Volkswagen stellt sich auf den Standpunkt, der Konzern habe bis zur Veröffentlichung durch die EPA „keinerlei Anzeichen für börsenkursrelevante Informationen“ gehabt. Bis zu diesem Zeitpunkt sei man von einer überschaubaren Zahl von etwa 500.000 betroffenen Fahrzeugen und Bußgeldern in einem zweistelligen oder unteren dreistelligen Millionen-Bereich ausgegangen. Von dem später von der Behörde aufgerufenen Strafmaß von bis zu 18 Milliarden Dollar habe man damals keine Ahnung gehabt. Mittlerweile steht wegen der Volkswagen vom US-Justizministerium zur Last gelegten Verstöße gegen US-Umweltgesetze eine Summe von bis zu 46 Milliarden Dollar im Raum.
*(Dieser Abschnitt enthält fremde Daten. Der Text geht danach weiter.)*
(** * scientist: running a control behavior next to its candidates

    A shallow embedding of [scientist.go].  [Run] observes the control
    behavior and every candidate of an experiment, classifies each candidate
    against the control ([matching], [ignoring], [processObservation]) and
    hands the assembled [Result] to the publish and error-report sinks.

    What the embedding keeps and what it leaves out:
    - an [interface{}] is [option V] for an arbitrary carrier [V] of dynamic
      values, [None] being the nil interface;
    - a [*Observation] is [option Observation], [None] being the nil pointer;
      a slice is a list, and a store [s[i] = x] checks its index;
    - a run-time panic (negative [make] length, index out of range, nil
      dereference) is the [Panic] outcome;
    - the callbacks invoked on the goroutine of [Run] (before-run hook,
      comparator, ignore predicates, publisher, error reporter) are functions
      of their arguments, and every invocation is written to a trace of
      [Event]s, so that "is invoked" and "is handed" are statements about
      the trace;
    - the order in which [range] walks the [behaviors] map, the order in which
      results arrive on [resultChan], and which [select] branch a goroutine
      takes are not fixed by the program: they are the [Schedule] of a run;
    - a behavior is the pair (value, error) it returns; a behavior that
      panics or never returns is outside the model;
    - wall-clock fields ([Started], [Runtime]) and the back pointer
      [Experiment] of [Observation] and [Result] are not represented, nor
      are [CleanedValue] and [MismatchError], which only follow it. *)

From Stdlib Require Import Ascii String.
From stdpp Require Import base option list strings gmap.
(** A scope returns to the binding state it was entered in when its
    body does. *)
Lemma kept_within {A} sc (body : C A) :
  preserves kept body -> preserves kept (within sc body).
Proof.
  intros Hbody s a s' H. destruct sc as [|prop|n]; simpl in H.
  - apply with_ok_inv in H as (x & s1 & s2 & He & Hb & Hx).
    cbv [bind cm_enter andthen get put ret] in He.
    inversion He; subst; clear He.
    apply Hbody in Hb as [[Hb1 Hb2] [Hb3 Hb4]].
    cbv [bind cm_exit modify] in Hx.
    inversion Hx; subst; clear Hx.
    repeat split; simpl in *; congruence || lia.
  - apply with_ok_inv in H as (x & s1 & s2 & He & Hb & Hx).
    unfold bind_default in He, Hx.
    destruct (has_implicit_env prop).
    + cbv [yield_within bind_name cm_enter andthen get put ret]
        in He.
      inversion He; subst; clear He.
      apply Hbody in Hb as [[Hb1 Hb2] [Hb3 Hb4]].
      cbv [yield_within bind_name cm_exit modify] in Hx.
      inversion Hx; subst; clear Hx.
      repeat split; simpl in *; congruence || lia.
    + cbv [cm_enter andthen get put ret] in He.
      inversion He; subst; clear He.
      apply Hbody in Hb as [[Hb1 Hb2] [Hb3 Hb4]].
      cbv [cm_exit modify] in Hx.
      inversion Hx; subst; clear Hx.
      repeat split; simpl in *; congruence || lia.
  - apply with_ok_inv in H as (x & s1 & s2 & He & Hb & Hx).
    cbv [bind_name cm_enter andthen get put ret] in He.
    inversion He; subst; clear He.
    apply Hbody in Hb as [[Hb1 Hb2] [Hb3 Hb4]].
    cbv [bind_name cm_exit modify] in Hx.
    inversion Hx; subst; clear Hx.
    repeat split; simpl in *; congruence || lia.
Qed.

Section functions_kept.

Variable construct :
  AbstractExpression -> option CompiledType -> C ResolvedExpression.

Lemma kept_construct_Self t : preserves kept (construct_Self t).
Proof.
  unfold construct_Self. apply kept_construct_with.
  unfold AbstractVariable_construct. kept_step.
Qed.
Die Strafe dürfte nach Einschätzung von Juristen allerdings deutlich niedriger ausfallen, wie frühere Fälle vermuten lassen.
Inwieweit Ex-Konzernchef Winterkorn selbst zur Rechenschaft gezogen werden kann, ist nach Ansicht von Juristen offen. Die Braunschweiger Staatsanwaltschaft ermittelt gegen insgesamt sechs Beschuldigte wegen Betrugsverdachts im Zusammenhang mit der Manipulation von Stickoxidwerten. Winterkorn ist nach Angaben des Gerichts nicht darunter. Kenner des US-Rechts gehen allerdings davon aus, dass er durchaus verantwortlich gemacht werden könnte. Als Vorstandschef habe er die Gesamtverantwortung getragen und müsse in den USA damit auch für Taten von Mitarbeitern geradestehen.